Abstract
Cuba has a long history of environmental protection, with a network of more than 250 national parks and protected areas, and relatively high levels of fish biomass and marine biodiversity in marine parks that are unparalleled in the Caribbean. There is concern that the normalization of relations between the United States and Cuba might reverse the country’s advances in ecological conservation. In this chapter, I propose an approach to protect Cuba’s coastal ecosystems and enhance conservation and ecological research throughout the Caribbean. After helping Cuba fight for independence from Spain, the United States occupied the island in 1898. As part of the Cuban-American Treaty, which granted Cuba independence in 1902, the new country was required to rent Guantánamo Bay to the United States as a coaling and naval station, a perpetual lease that could be broken only by mutual consent. The present U.S. policy is that withdrawal from the base is not an option. Cuba insists on an unconditional return of the land as part of normalization.
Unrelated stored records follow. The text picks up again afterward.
(* ===== verification/DeskEvolve.v ===== *)
(** * How a panel changes between two moments

    Leases stay on the books with their terms, filed usage and retirements
    stay, and only the intake of usage and a retirement add to those two: what
    a node was told yesterday still holds today, whatever the shop, the desk
    and the rest of the control plane did in between. *)

From S2P Require Import AgentState.
From S2P Require Import Prelude Tx GoStrings Calendar Rational PlanRules Schema Wallet Plans Quota Purchases Refunds Payments Commerce.
From S2P Require Import Desk DeskInv DeskSystem DeskRefresh.
From stdpp Require Import base gmap strings list relations.
From Stdlib Require Import Ascii String.
Local Open Scope string_scope.
Local Open Scope Z_scope.

(** A lease of the desk without its counter. *)
Definition row_terms (l : rule_lease) : string * string * string * Z * Z :=
  (rl_rule l, rl_node l, rl_ent l, rl_bytes l, rl_until l).

Definition rows_stay (p p' : Panel) : Prop :=
  forall k l, rule_leases p !! k = Some l -> exists l', rule_leases p' !! k = Some l' /\ row_terms l' = row_terms l.
Definition expiry_stays (d d' : DB) : Prop :=
  forall k c, leases d !! k = Some c -> exists c', leases d' !! k = Some c' /\ le_expires c' = le_expires c.

Record evolves (p p' : Panel) : Prop := {
  ev_rows : rows_stay p p';
  ev_expiry : expiry_stays (shop p) (shop p');
  ev_usage : cp_usage p ⊆ cp_usage p';
  ev_retired : retirements p ⊆ retirements p'
}.
#[export] Instance evolves_preorder : PreOrder evolves.
Proof.
  split.
  - intros p. split; [..|done|done]; intros k l Hl; eauto.
  - intros p q r [A1 A2 A3 A4] [B1 B2 B3 B4]. split; [| |by etrans|by etrans].
    + intros k l Hl. destruct (A1 _ _ Hl) as (l1 & H1 & <-). by apply B1.
    + intros k c Hc. destruct (A2 _ _ Hc) as (c1 & H1 & <-). by apply B2.
Qed.

(** An operation that neither files usage nor retires a lease. *)
Definition quiet (q p : Panel) : Prop :=
  rows_stay q p /\ expiry_stays (shop q) (shop p) /\ cp_usage p = cp_usage q /\ retirements p = retirements q.

Lemma quiet_evolves q p : quiet q p -> evolves q p.
Proof. intros (H1 & H2 & H3 & H4). split; [done|done|by rewrite H3|by rewrite H4]. Qed.
Lemma quiet_same p : quiet p p.
Proof. repeat split; intros k l Hl; eauto. Qed.

(** ** The shop *)
Section Shop.
Context {RS : RatSyntax}.

Lemma expiry_beside d d' : leases d' = leases d -> expiry_stays d d'.
Proof. intros H k c Hc. rewrite H. eauto. Qed.

Lemma Allocate_expiry d0 user rule node multiplier requested :
  keeps (expiry_stays d0) (AllocateBudgetWithMultiplier user rule node multiplier requested).
Proof.
  unfold AllocateBudgetWithMultiplier. keeps_walk; auto.
  intros k c Hc. match goal with Hs : expiry_stays d0 _ |- _ => destruct (Hs _ _ Hc) as (c' & Hl & He) end.
  exists c'. split; [|done]. simpl. rewrite lookup_insert_ne; [done|]. intros <-. simpl in *. congruence.
Qed.
End Shop.

(** ** The desk *)
Section Desk.
Context {RS : RatSyntax} (q : Panel).

Lemma in_shop_quiet {A} (m : Tx DB A) : (forall d0, keeps (expiry_stays d0) m) -> keeps (quiet q) (in_shop m).
Proof.
  intros Hm env p t a p' t' Hrun (H1 & H2 & H3 & H4). apply in_shop_Ok in Hrun as (d & Hrun & ->).
  split; [done|]. split; [|done]. exact (Hm _ _ _ _ _ _ _ Hrun H2).
Qed.
Lemma in_shop_reads_quiet {A} (m : Tx DB A) : (forall Q, keeps Q m) -> keeps (quiet q) (in_shop m).
Proof. intros Hm. apply in_shop_quiet. intros d0. apply Hm. Qed.
Lemma unless_unavailable_quiet m : (forall d0, keeps (expiry_stays d0) m) -> keeps (quiet q) (unless_unavailable m).
Proof.
  intros Hm env p t r p' t' Hrun (H1 & H2 & H3 & H4).
  apply unless_unavailable_Ok in Hrun as [[-> ->]|(l & d & -> & Hrun & ->)]; [done|].
  split; [done|]. split; [|done]. exact (Hm _ _ _ _ _ _ _ Hrun H2).
Qed.
Lemma add_lease_row_quiet k row : keeps (quiet q) (add_lease_row k row).
Proof.
  intros env p t u p' t' Hrun (H1 & H2 & H3 & H4). apply add_lease_row_Ok in Hrun as [Hn ->].
  split; [|done]. intros x l Hl. destruct (H1 _ _ Hl) as (l' & Hl' & Ht). exists l'. split; [|done].
  simpl. rewrite lookup_insert_ne; [done|]. intros <-. congruence.
Qed.
Lemma update_payload_quiet rule : keeps (quiet q) (update_payload rule).
Proof. unfold update_payload. keeps_walk; auto. Qed.
Lemma Allocate_stays d0 user rule node multiplier : keeps (expiry_stays d0) (AllocateWithMultiplier user rule node multiplier).
Proof. apply Allocate_expiry. Qed.
Lemma nodes_quiet node f : keeps (quiet q) (in_shop (UPDATE Nodes node (fun _ => true) f)).
Proof. apply in_shop_quiet. intros d0. apply hoare_UPDATE; auto. Qed.
Lemma all_nodes_quiet f : keeps (quiet q) (in_shop (UPDATE_all Nodes (fun _ _ => true) f)).
Proof. apply in_shop_quiet. intros d0 env d t u d' t' Hrun Hs. by apply UPDATE_all_Ok in Hrun as ->. Qed.

Hint Resolve add_lease_row_quiet update_payload_quiet nodes_quiet all_nodes_quiet : keeps.
Hint Extern 1 (keeps _ (in_shop (AllocateWithMultiplier _ _ _ _))) => (apply in_shop_quiet; intros; apply Allocate_stays) : keeps.
Hint Extern 1 (keeps _ (unless_unavailable _)) => (apply unless_unavailable_quiet; intros; apply Allocate_expiry) : keeps.
Hint Extern 1 (keeps _ (in_shop (SELECT _ _))) => (apply in_shop_reads_quiet; intros; apply SELECT_reads) : keeps.
Hint Resolve accountLimits_reads withinPlanRuleLimit_reads lockRuleOwner_reads liveLeaseTx_reads check_primary_reads : keeps.

Lemma bump_version_quiet node : keeps (quiet q) (bump_version node).
Proof. unfold bump_version. keeps_walk; auto. Qed.
Lemma allocateStandby_quiet rule multiplier budget : keeps (quiet q) (allocateStandbyTx shop_options rule multiplier budget).
Proof. unfold allocateStandbyTx, budget_allocator. cbn [shop_options opt_Entitlements es_AllocateBudget]. keeps_walk; auto. Qed.
Hint Resolve bump_version_quiet allocateStandby_quiet : keeps.
Lemma refillStandby_quiet rule g raw : keeps (quiet q) (refillStandbyTx shop_options rule g raw).
Proof. unfold refillStandbyTx. keeps_walk; auto. Qed.
Lemma save_payload_quiet rule : keeps (quiet q) (save_payload rule).
Proof. unfold save_payload. keeps_walk; auto. Qed.
Lemma check_standby_quiet pipeline rule : keeps (quiet q) (check_standby shop_options pipeline rule).
Proof. unfold check_standby. keeps_walk; auto. Qed.
Lemma replace_primary_quiet pipeline retired node multiplier rule old :
  keeps (quiet q) (replace_primary shop_options pipeline retired node multiplier rule old).
Proof.
  unfold replace_primary, plain_primary. cbn [shop_options opt_Entitlements es_AllocateBudget es_AllocateMultiplier].
  keeps_walk; auto.
Qed.
Hint Resolve refillStandby_quiet save_payload_quiet check_standby_quiet replace_primary_quiet : keeps.
Lemma renew_primary_quiet pipeline allowed retired node hint rule g :
  keeps (quiet q) (renew_primary shop_options pipeline allowed retired node hint rule g).
Proof. unfold renew_primary, enter_primary. keeps_walk; auto. Qed.
Hint Resolve renew_primary_quiet : keeps.
Lemma refresh_item_quiet pipeline node hint it policies : keeps (quiet q) (refresh_item shop_options pipeline node hint it policies).
Proof. unfold refresh_item. keeps_walk; auto. Qed.
Hint Resolve refresh_item_quiet : keeps.
Lemma refresh_items_quiet pipeline node hint items : forall changed policies,
  keeps (quiet q) (refresh_items shop_options pipeline node hint items changed policies).
Proof. induction items as [|it items IH]; intros changed policies; cbn [refresh_items]; keeps_walk; auto. Qed.
Hint Resolve refresh_items_quiet : keeps.
Lemma refresh_quiet owners node hint : keeps (quiet q) (refreshLeasesWithPrefetch shop_options owners node hint).
Proof. unfold refreshLeasesWithPrefetch. keeps_walk; auto. Qed.
Lemma prefetch_quiet node ruleID leaseID raw : keeps (quiet q) (prefetchLease shop_options node ruleID leaseID raw).
Proof. unfold prefetchLease, prefetch_rule. keeps_walk; auto. Qed.
Lemma insert_rule_quiet k row : keeps (quiet q) (in_shop (INSERT Rules k row)).
Proof. apply in_shop_quiet. intros d0. apply hoare_INSERT. auto. Qed.
Hint Resolve insert_rule_quiet : keeps.
Lemma store_quiet admin create port_free rule : keeps (quiet q) (store_rule shop_options admin create port_free rule).
Proof.
  unfold store_rule, fund_rule, first_lease, write_payload. cbn [shop_options opt_Entitlements es_AllocateMultiplier].
  keeps_walk; auto.
Qed.
End Desk.

(** ** A step of the panel *)
Section Steps.
Context {RS : RatSyntax}.

Lemma control_quiet p p' : control p p' -> quiet p p'.
Proof.
  intros [(users & rules & nodes & hooks & deliv & Hs) Hl Hr Hu _]. split; [intros k l Hk; rewrite Hl; eauto|].
  split; [|done]. rewrite Hs. by apply expiry_beside.
Qed.
Lemma shop_quiet o env p : op_ok o -> lease_op o = false -> quiet p (set_shop (Write (exec o) env (shop p)).2 p).
Proof.
  intros Ho Hl. split; [intros k l Hk; simpl; eauto|]. split; [|done]. apply expiry_beside.
  pose proof (keeps_Write (beside_desk (shop p)) (exec o) env (shop p) (exec_beside _ o Ho Hl)) as H. by apply H.
Qed.

(** A retirement: one row, of a lease of the node that asked, at the counter
    of the lease. *)
Lemma retire_evolves node lease used header config env p p' hint :
  panel_inv p -> Write (retireLease shop_options node lease used header config) env p = (Ok hint, p') ->
  evolves p p' /\ cp_usage p' = cp_usage p /\
  exists l, rule_leases p !! lease = Some l /\ rl_node l = node /\ rl_spent l = used /\
    forall k, k <> lease -> retirements p' !! k = retirements p !! k.
Proof.
  intros Hp Hrun. apply Write_Ok in Hrun as [t Hrun].
  destruct (retireLease_Ok _ _ _ _ _ _ _ _ _ _ _ Hp Hrun) as (_ & l & Hl & Hn & Hu & [(r & _ & _ & -> & _)|(Hnone & [])]).
  { split; [reflexivity|]. eauto 10. }
  destruct re_row as [at_ Hrow]. split; [split|]; rewrite ?re_leases, ?re_usage, ?Hrow.
  - intros k x Hx. rewrite re_leases. eauto.
  - destruct re_shop as (d1 & (Hls & _) & _ & Hd1). apply expiry_beside. rewrite Hls.
    destruct (String.eqb _ _); [by subst d1|]. destruct Hd1 as (env1 & t1 & t2 & Hd1).
    by destruct (RetireLease_desk _ _ _ _ _ _ _ _ (proj1 Hp) Hd1) as (_ & ? & _).
  - done.
  - by apply insert_subseteq.
  - split; [done|]. exists l. do 3 (split; [done|]). intros k Hk. by rewrite lookup_insert_ne.
Qed.

(** A batch of usage: new rows are records of the batch, on leases of the
    node that sent it. *)
Lemma usage_evolves node records env p p' :
  panel_inv p -> Write (persistUsageBatch shop_options node records) env p = (Ok tt, p') ->
  evolves p p' /\ retirements p' = retirements p /\
  (forall k row, cp_usage p' !! k = Some row -> cp_usage p !! k = Some row \/
     (cu_payload row ∈ records /\ exists l, rule_leases p !! cu_lease row = Some l /\ rl_node l = node)).
Proof.
  intros Hp Hrun. apply Write_Ok in Hrun as [t Hrun].
  destruct (persist_Ok _ _ _ _ _ _ _ _ Hp Hrun) as [Hp' []]. split; [split|split; [done|]].
  - intros k l Hl. destruct ik_fresh as (fresh & _ & _ & Hf). exists (with_spent (rl_spent l + brought k fresh) l).
    split; [by apply Hf|done].
  - intros k c Hc. specialize (ik_shop k). rewrite Hc in ik_shop. destruct (leases (shop p') !! k) as [c'|]; [|done].
    exists c'. split; [done|]. unfold terms in ik_shop. simpl in ik_shop. congruence.
  - done.
  - by rewrite ik_retired.
  - intros k row Hrow. destruct (cp_usage p !! k) as [old|] eqn:Ho.
    { left. pose proof (lookup_weaken _ _ _ _ Ho ik_usage). congruence. }
    right. destruct (ik_only _ _ Hrow) as [?|Hin]; [congruence|]. split; [done|].
    destruct (dk_usage _ (proj2 Hp') _ _ Hrow) as (Hid & Hle & _). rewrite <- Hle. apply ik_lease; [done|]. by rewrite Hid.
Qed.
End Steps.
There is a third path that would benefit Cuba, the United States, and the rest of the world. Once the military prison at U.S. Naval Station Guantánamo Bay is closed, the entire base should be repurposed into a state-of-the-art research institution and peace park, a conservation zone to help resolve conflicts between the two countries. A first step in returning the land to Cuba, this model could unite both nations in joint management, rather than serve as a wedge between them. By bringing together Cuban, U.S., and international scientists, artists, and scholars, Guantánamo could help all countries meet the challenges of climate change, mass extinction, and declining coral reefs.
Conservation is a basis for permanent peace.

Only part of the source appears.